The RFP, the department added, had been designed to support broad-based black economic empowerment initiatives, including ownership and localisation.

“Bidders will have to make commitments in terms of job creation, socioeconomic development, supplier and enterprise development and skills development. Stringent local-content thresholds and targets have been introduced that should provide impetus to the local construction and manufacturing sectors.”

The RMIPPPP has been limited to the 2 000 MW shortfall that the IRP 2019 indicated would persist between 2019 and 2022.

The IRP 2019 was issued before Eskom resumed load-shedding on a regular basis towards the end of last year, as well as before the utility took the unprecedented step on December 9 of declaring Stage 6 load-shedding, during which 6 000 MW of rotational cuts were performed to ensure that the power system did not collapse.

In the days that followed the implementation of Stage 6, Eskom indicated that the short-term supply gap could be as large as 5 000 MW, and the utility indicated that load-shedding would remain a threat until it had been able to implement a reliability maintenance programme across its unreliable coal fleet.

Eskom estimated that it would take about 18 months to implement such a maintenance programme.

The Ministerial determination for the RMIPPPP, which was Gazetted on July 7 after the National Energy Regulator of South Africa (Nersa) provided its concurrence, was one of two determinations sent to Nersa by Minerals Resources and Energy Minister Gwede Mantashe in late February.

The second Ministerial determination seeks to implement the procurement of several other technologies included in the IRP 2019, such as wind, solar, gas, coal and storage.

It is understood that Nersa, which initially planned to conduct public hearings on the second determination, had recently concurred with the document. Nevertheless, the Ministerial determination had not yet been Gazetted.

In June, the head of South Africa’s Independent Power Producer Office, Tshifhiwa Magoro, indicated that the next bidding round for the procurement of utility scale renewable-energy projects, often referred to as Bid Window 5, would be launched only in the second quarter of 2021.

In a recent publication, the Council for Scientific and Industrial Research (CSIR) noted that even the emergency procurement process would not help close the prevailing supply/demand gap in the short-term, as none of the technologies being considered could be implemented until 2022.
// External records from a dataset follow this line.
(* ===== verification/ZnsSend.v ===== *)
(** * Zone management send, the command

    [zns_zmgmt_send] on one zone or on every zone, and the explicit flush of a
    ZRWA. *)

From stdpp Require Import prelude list.
From Stdlib Require Import ZArith Lia.
From S2P Require Import Prelude ChannelModel SsdConfig Ssd ConvFtl ZnsFtl ZnsMgmt ZnsRw ZnsInv ZnsStep.

(** The command is for the zone of [slba] alone. *)
Definition zone_moved (action opt : Z) (d d' : zone_descriptor) : Prop :=
  match zone_next action d.(zd_state) with
  | Some s => d' = zone_after action opt s d \/
      (d' = d /\ action = ZSA_OPEN_ZONE /\ opt <> 0 /\ d.(zd_state) = ZONE_STATE_EMPTY)
  | None => d' = d
  end.

(** The zone's bytes after the action: a reset that is accepted clears them. *)
Definition storage_moved (action : Z) (d : zone_descriptor) (f f' : zns_ftl) (zid : Z) : Prop :=
  forall a, in_zone_storage f zid a -> f'.(zf_storage) a =
    if decide (action = ZSA_RESET_ZONE /\ is_Some (zone_next action d.(zd_state))) then 0 else f.(zf_storage) a.

Record zns_ns_ok `{ChanConfig} (ns : zns_ns) : Prop := {
  nk_csi : ns.(zn_csi) = NVME_CSI_ZNS;
  nk_parts : ns.(zn_nr_parts) = 1;
  nk_ftl : zns_ok ns.(zn_ftl)
}.

Section send.
Context `{CC : ChanConfig}.

Lemma same_device_refl f : same_device f f.
Proof. by repeat split. Qed.

Lemma same_device_trans f g h : same_device f g -> same_device g h -> same_device f h.
Proof. intros (A1 & A2 & A3 & A4 & A5) (B1 & B2 & B3 & B4 & B5). repeat split; congruence. Qed.

Lemma same_device_lbas f f' : same_device f f' -> zone_lbas f' = zone_lbas f.
Proof. intros (E1 & E2 & _). unfold zone_lbas, zf_sp. by rewrite E1, E2. Qed.

Lemma same_device_bufs f f' h h' : same_device f f' -> bufs_kept h h' -> zrwa_bufs_ok f h -> zrwa_bufs_ok f' h'.
Proof.
  intros (_ & E2 & _ & _ & E5) (_ & _ & _ & Hk) Hb. unfold zrwa_bufs_ok. rewrite E2, E5. intros Hz i Hi.
  destruct (Hb Hz i Hi) as [b Hbuf]. destruct (Hk _ _ Hbuf); eauto.
Qed.

(** What the action did, zone by zone. *)
Lemma zone_sent_moved action opt zid d f f' st :
  zns_ok f -> f.(zone_descs) !! zid = Some d -> zone_sent action opt zid d f f' st ->
  same_device f f' /\ (exists d', f'.(zone_descs) = <[zid := d']> f.(zone_descs) /\ zone_moved action opt d d') /\
  storage_moved action d f f' zid /\
  forall a, ~ in_zone_storage f zid a -> f'.(zf_storage) a = f.(zf_storage) a.
Proof.
  intros Hf E. assert (f.(zone_descs) = <[zid := d]> f.(zone_descs)) as Hid
    by (pose proof (zstep_id f zid d Hf E) as [[H _] _ _]; exact H).
  unfold zone_sent, zone_moved, storage_moved. destruct (zone_next action (zd_state d)) as [s|] eqn:En.
  - intros [(-> & [Ed Hs] & St)|(-> & -> & -> & Ee & Ho & _)].
    + split; [done|]. split; [eauto|]. split; intros a Ha; rewrite St.
      * repeat case_decide; try done; naive_solver.
      * rewrite decide_False; [done|]. by intros [_ ?].
    + split; [apply same_device_refl|]. split; [exists d; split; [done|by right]|]. split; [|done].
      intros a _. by rewrite decide_False by (by intros [? _]).
  - intros [-> ->]. split; [apply same_device_refl|]. split; [by exists d|]. split; [|done].
    intros a _. rewrite decide_False; [done|]. by intros [_ [? ?]].
Qed.

(** Every zone in turn. *)
Definition all_moved (action opt hi : Z) (f f' : zns_ftl) : Prop :=
  same_device f f' /\ zns_ok f' /\
  (forall (i : Z) d, f.(zone_descs) !! i = Some d ->
     exists d', f'.(zone_descs) !! i = Some d' /\
       if decide (i < hi) then zone_moved action opt d d' /\ storage_moved action d f f' i
       else d' = d /\ forall a, in_zone_storage f i a -> f'.(zf_storage) a = f.(zf_storage) a) /\
  forall a, (forall i, 0 <= i < hi -> ~ in_zone_storage f i a) -> f'.(zf_storage) a = f.(zf_storage) a.

Lemma in_zone_unique f i j a :
  zns_ok f -> in_zone_storage f i a -> in_zone_storage f j a -> i = j.
Proof. intros Hf. pose proof (zg_size _ (zo_geo _ Hf)). unfold in_zone_storage. nia. Qed.

Lemma all_moved_step action opt i d f f1 f2 st :
  zns_ok f -> 0 <= i -> all_moved action opt i f f1 -> f1.(zone_descs) !! i = Some d ->
  zone_sent action opt i d f1 f2 st -> zns_ok f2 -> all_moved action opt (i + 1) f f2.
Proof.
  intros Hf Hi (Hs & Hf1 & Hz & Hst) Ed Hsent Hf2.
  destruct (zone_sent_moved _ _ _ _ _ _ _ Hf1 Ed Hsent) as (S1 & (d2 & E2 & M) & Sm & So).
  assert (forall j a, in_zone_storage f1 j a <-> in_zone_storage f j a) as Hin
    by (intros j a; unfold in_zone_storage; by rewrite (proj1 (proj2 Hs))).
  pose proof (zlookup_Some_range _ _ _ Ed).
  split; [by eapply same_device_trans|]. split; [done|]. split.
  - intros k dk Ek. destruct (Hz k dk Ek) as (d' & Ek' & Hk). rewrite E2, zlookup_zinsert by done.
    destruct (decide (i = k)) as [<-|Hne].
    + rewrite (decide_False (P := i < i)) in Hk by lia. destruct Hk as [-> Hk].
      assert (d = dk) as -> by congruence. exists d2. split; [done|]. rewrite decide_True by lia.
      split; [done|]. intros a Ha. rewrite Sm by by apply Hin. by rewrite Hk.
    + exists d'. split; [done|]. destruct (decide (k < i)) as [Hl|Hl].
      * rewrite decide_True by lia. destruct Hk as [Hk1 Hk2]. split; [done|]. intros a Ha.
        rewrite So; [by apply Hk2|]. intros Ha'%Hin. by pose proof (in_zone_unique f i k a Hf Ha' Ha).
      * rewrite decide_False by lia. destruct Hk as [-> Hk2]. split; [done|]. intros a Ha.
        rewrite So; [by apply Hk2|]. intros Ha'%Hin. by pose proof (in_zone_unique f i k a Hf Ha' Ha).
  - intros a Ha. rewrite So; [apply Hst; intros j Hj; apply Ha; lia|]. rewrite Hin. apply Ha. lia.
Qed.

(** The first block of a zone is in it. *)
Lemma slba_zone f i : zns_ok f -> 0 <= i < f.(zp).(nr_zones) ->
  0 <= i * zone_lbas f < f.(zp).(nr_zones) * zone_lbas f /\ (i * zone_lbas f) `div` zone_lbas f = i.
Proof. intros Hf Hi. pose proof (zone_lbas_pos f Hf). split; [nia|]. apply Z.div_mul. lia. Qed.

Lemma send_all_ok f action opt h :
  zns_ok f -> zrwa_bufs_ok f h -> is_action action ->
  okp (rfold (fun zid '(f, h) => zslba ← zone_to_slba f zid;
          '(f, h, _) ← __zmgmt_send f zslba action opt h; Ok (f, h)) (zrange 0 f.(zp).(nr_zones)) (f, h))
    (fun '(f', h') => all_moved action opt f.(zp).(nr_zones) f f' /\ bufs_kept h h').
Proof.
  intros Hf Hb Ha. pose proof (zg_nr _ (zo_geo _ Hf)).
  apply (rfold_range _ (fun i '(f', h') => all_moved action opt i f f' /\ bufs_kept h h')); [lia| |].
  - split; [|apply bufs_kept_refl]. split; [apply same_device_refl|]. split; [done|]. split; [|done].
    intros i d E. exists d. split; [done|]. pose proof (zlookup_Some_range _ _ _ E). by rewrite decide_False by lia.
  - intros i [f1 h1] Hi [Hm Hk]. pose proof Hm as (Hs & Hf1 & _).
    assert (zp f1 = zp f) as Ep by apply Hs. rewrite zone_to_slba_ok, bind_Ok by (done || rewrite Ep; lia).
    destruct (slba_zone f1 i Hf1) as [Hr Ez]; [by rewrite Ep|].
    destruct (zmgmt_send_ok f1 (i * zone_lbas f1) action opt h1 Hf1) as (d & Ed & Hsend); [|done|done|].
    { by eapply same_device_bufs. }
    rewrite Ez in *. apply okp_bind. eapply okp_mono; [exact Hsend|].
    intros [[f2 h2] st] (st' & _ & H1 & H2 & H3). split; [|by eapply bufs_kept_trans].
    eapply all_moved_step; [done|lia|done|done|done|done].
Qed.

(** The command. *)
Lemma zns_zmgmt_send_ok ns req h :
  zns_ns_ok ns -> zrwa_bufs_ok ns.(zn_ftl) h -> is_action (zc_zsa req.(zq_cmd)) ->
  0 <= req.(zq_cmd).(zc_slba) < ns.(zn_ftl).(zp).(nr_zones) * zone_lbas ns.(zn_ftl) ->
  let zid := req.(zq_cmd).(zc_slba) `div` zone_lbas ns.(zn_ftl) in
  okp (zns_zmgmt_send ns req h) (fun '(ns', h', ret) =>
    zns_ns_ok ns' /\ bufs_kept h h' /\ ret.(rs_nsecs_target) = req.(zq_nsecs_start) /\
    if zc_select_all req.(zq_cmd) =? 0 then
      exists d, ns.(zn_ftl).(zone_descs) !! zid = Some d /\
        zone_sent (zc_zsa req.(zq_cmd)) (zc_zsaso req.(zq_cmd)) zid d ns.(zn_ftl) ns'.(zn_ftl) ret.(rs_status)
    else ret.(rs_status) = NVME_SC_SUCCESS /\
      all_moved (zc_zsa req.(zq_cmd)) (zc_zsaso req.(zq_cmd)) ns.(zn_ftl).(zp).(nr_zones) ns.(zn_ftl) ns'.(zn_ftl)).
Proof.
  intros [Hc Hp Hf] Hb Ha Hs zid. unfold zns_zmgmt_send.
  rewrite (proj1 (lba_to_zone_ok _ _ Hf (proj1 Hs) (proj2 Hs))), bind_Ok.
  destruct (zc_select_all (zq_cmd req) =? 0) eqn:Es; simpl.
  - destruct (zmgmt_send_ok _ _ _ (zc_zsaso (zq_cmd req)) h Hf Hb Ha Hs) as (d & Ed & Hsend).
    apply okp_bind, okp_bind. eapply okp_mono; [exact Hsend|].
    intros [[f' h'] st] (st' & -> & H1 & H2 & H3). simpl. split; [by split|]. split; [done|]. split; [done|].
    by exists d.
  - apply okp_bind, okp_bind. eapply okp_mono; [by eapply send_all_ok|].
    intros [f' h'] [Hm Hk]. simpl. split; [split; [done|done|apply Hm]|]. by split.
Qed.
End send.

(** ** The explicit flush of a ZRWA *)

Record zrwa_params (f : zns_ftl) : Prop := {
  zr_lbas : 0 < f.(zp).(lbas_per_zrwa) < 4294967296;
  zr_group : 0 < f.(zp).(lbas_per_zrwafg) < 4294967296
}.

Definition zone_end (d : zone_descriptor) : Z := d.(zd_zslba) + d.(zd_zone_capacity).

(** The blocks that may be flushed: those of the ZRWA, in the zone. *)
Definition in_zrwa (f : zns_ftl) (d : zone_descriptor) (lba : Z) : bool :=
  (d.(zd_wp) <=? lba) && (lba <? Z.min (d.(zd_wp) + f.(zp).(lbas_per_zrwa)) (zone_end d)).

Definition flush_status (f : zns_ftl) (d : zone_descriptor) (slba : Z) : Z :=
  if (d.(zd_zrwav) =? 0) || negb (in_zrwa f d slba) then NVME_SC_ZNS_INVALID_ZONE_OPERATION
  else if negb ((slba + 1 - d.(zd_wp)) `mod` f.(zp).(lbas_per_zrwafg) =? 0) then NVME_SC_INVALID_FIELD
  else if is_active d then NVME_SC_SUCCESS else NVME_SC_ZNS_INVALID_ZONE_OPERATION.

Definition flush_zone (f : zns_ftl) (d : zone_descriptor) (slba : Z) : zone_descriptor :=
  if flush_status f d slba =? NVME_SC_SUCCESS then
    let d' := set_wp_lba (slba + 1) d in
    if slba + 1 =? zone_end d then set_state ZONE_STATE_FULL d' else d'
  else d.

Section flush.
Context `{CC : ChanConfig}.

(** The write pointer of an open or closed zone advances inside it. *)
Lemma advance_wp_ok f zid d wp :
  zns_ok f -> f.(zone_descs) !! zid = Some d -> is_active d = true ->
  d.(zd_wp) <= wp < zone_end d ->
  zstep f (with_descs f (<[zid := set_wp_lba wp d]> f.(zone_descs))) zid (set_wp_lba wp d).
Proof.
  intros Hf E Ha Hwp. pose proof (count_bounds f zid d Hf E) as Hc. pose proof (fun t => res_totals f t Hf) as Ht.
  pose proof (zo_zone _ Hf _ _ E) as [H1 H2 H3 H4 H5]. unfold zone_end in Hwp. rewrite H1, H2 in Hwp.
  eapply zstep_intro; [done|exact E|done|by repeat split|done| |done|..].
  - split; simpl; [done|done|lia| |intros _; lia]. intros Hs. unfold is_active in Ha. by rewrite Hs in Ha.
  - change (is_open (set_wp_lba wp d)) with (is_open d). cbn [with_descs res_infos]. lia.
  - change (is_active (set_wp_lba wp d)) with (is_active d). cbn [with_descs res_infos]. lia.
  - change (is_zrwa (set_wp_lba wp d)) with (is_zrwa d). cbn [with_descs res_infos]. lia.
Qed.

(** A zone whose last block is written becomes full. *)
Lemma fill_zone_ok f r zid d wp :
  zns_ok f -> f.(zone_descs) !! zid = Some d -> wp = zone_end d ->
  (forall t, total_cnt (get_res t r) = f.(zp).(nr_zones)) ->
  acquired_cnt r.(ri_open) = acquired_cnt f.(res_infos).(ri_open) - b2z (is_open d) ->
  acquired_cnt r.(ri_active) = acquired_cnt f.(res_infos).(ri_active) - b2z (is_active d) ->
  acquired_cnt f.(res_infos).(ri_zrwa) - b2z (is_zrwa d) <= acquired_cnt r.(ri_zrwa) <= f.(zp).(nr_zones) ->
  zstep f (with_descs (with_res f r) (<[zid := set_state ZONE_STATE_FULL (set_wp_lba wp d)]> f.(zone_descs))) zid
    (set_state ZONE_STATE_FULL (set_wp_lba wp d)).
Proof.
  intros Hf E -> Ht Ho Ha Hz. pose proof (zo_zone _ Hf _ _ E) as [H1 H2 H3 H4 H5].
  pose proof (zone_lbas_pos f Hf). unfold zone_end. rewrite H1, H2.
  eapply zstep_intro; [done|exact E|done|by repeat split|done| |done|..]; simpl; rewrite ?Z.add_0_r; try done.
  - split; simpl; try done. lia.
Qed.

(** The flush moves the write pointer behind [slba], or is refused. *)
Lemma flush_explicit_ok f slba :
  zns_ok f -> zrwa_params f -> 0 <= slba < f.(zp).(nr_zones) * zone_lbas f ->
  exists d, f.(zone_descs) !! (slba `div` zone_lbas f) = Some d /\
  okp (__zmgmt_send_flush_explicit_zrwa f slba) (fun '(f', st) =>
    st = flush_status f d slba /\ zstep f f' (slba `div` zone_lbas f) (flush_zone f d slba)).
Proof.
  intros Hf [Hz Hg] Hs. destruct (lba_to_zone_ok f slba Hf) as [Ezid Hzid]; [lia..|].
  set (zid := slba `div` zone_lbas f) in *. destruct (zone_lookup f zid Hf Hzid) as (d & Ed & Gd & Hd).
  exists d. split; [done|]. unfold __zmgmt_send_flush_explicit_zrwa. rewrite Ezid, bind_Ok, Gd, bind_Ok.
  rewrite zone_to_slba_ok, bind_Ok by (done || lia). pose proof Hd as [H1 H2 H3 H4 H5].
  pose proof (zg_fits _ (zo_geo _ Hf)). pose proof (zone_lbas_pos f Hf).
  assert (0 <= zid * zone_lbas f /\ (zid + 1) * zone_lbas f < 4294967296 /\ 0 <= zd_wp d) as (? & ? & ?) by nia.
  rewrite <- H2, H1. unwrap.
  replace (zd_zslba d + zone_lbas f) with (zone_end d) by (unfold zone_end; by rewrite H1).
  assert (zone_end d = (zid + 1) * zone_lbas f) as Ee by (unfold zone_end; rewrite H1, H2; lia).
  pose proof (zstep_id f zid d Hf Ed) as Hid. unfold flush_zone, flush_status. unwrap.
  destruct (zd_zrwav d =? 0) eqn:Ev; [by simpl|].
  assert ((zd_wp d <=? slba) && (slba <=? Z.min (zd_wp d + lbas_per_zrwa (zp f) - 1) (zone_end d - 1))
    = in_zrwa f d slba) as ->.
  { unfold in_zrwa. f_equal. destruct (slba <? _) eqn:El; [apply Z.leb_le|apply Z.leb_gt]; lia. }
  destruct (in_zrwa f d slba) eqn:Ein; [|by simpl]. simpl. unfold in_zrwa in Ein.
  apply andb_prop in Ein as [Hl1%Z.leb_le Hl2%Z.ltb_lt]. unwrap.
  replace (slba - zd_wp d + 1) with (slba + 1 - zd_wp d) by lia. rewrite cmod_ok, bind_Ok by lia.
  destruct (_ `mod` _ =? 0); [|by simpl]. simpl.
  assert (is_active d = match zd_state d with
    | ZONE_STATE_OPENED_EXPL | ZONE_STATE_OPENED_IMPL | ZONE_STATE_CLOSED => true | _ => false end) as Ea
    by (unfold is_active; by destruct (zd_state d)).
  destruct (is_active d) eqn:Eact; [|destruct (zd_state d); try done; by simpl]. simpl.
  pose proof (count_bounds f zid d Hf Ed) as Hc. pose proof (fun t => res_totals f t Hf) as Ht.
  destruct (zd_state d) eqn:Es; try done; (erewrite mod_desc_ok by exact Ed); rewrite bind_Ok;
    (destruct (slba + 1 =? zone_end d) eqn:Eend;
      [apply Z.eqb_eq in Eend|apply Z.eqb_neq in Eend; simpl; split; [done|]; apply advance_wp_ok; [done|done|done|lia]]);
    unfold change_zone_state; (erewrite mod_desc_ok by (simpl; by apply zlookup_zinsert_eq, (zlookup_Some_range _ _ _ Ed)));
    simpl; (split; [done|]); rewrite zinsert_twice.
  all: match goal with |- zstep _ ?g _ _ => apply (fill_zone_ok f g.(res_infos) zid d); [done|done|done|..] end; zcounts.

Qed.
End flush.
The science council argued that “customer response at scale” was required to make an immediate impact on reducing the risk of load-shedding, which was already worse in 2020 than had been the case in 2019, despite a big slump in demand at the start of the Covid-19 lockdown in March and April.

The CSIR argued that the prevailing regulatory constraints to self-generation by businesses, municipalities and households should be addressed with urgency and that power purchase agreements with existing wind and solar farms be renegotiated to mop up any excess supply that was available.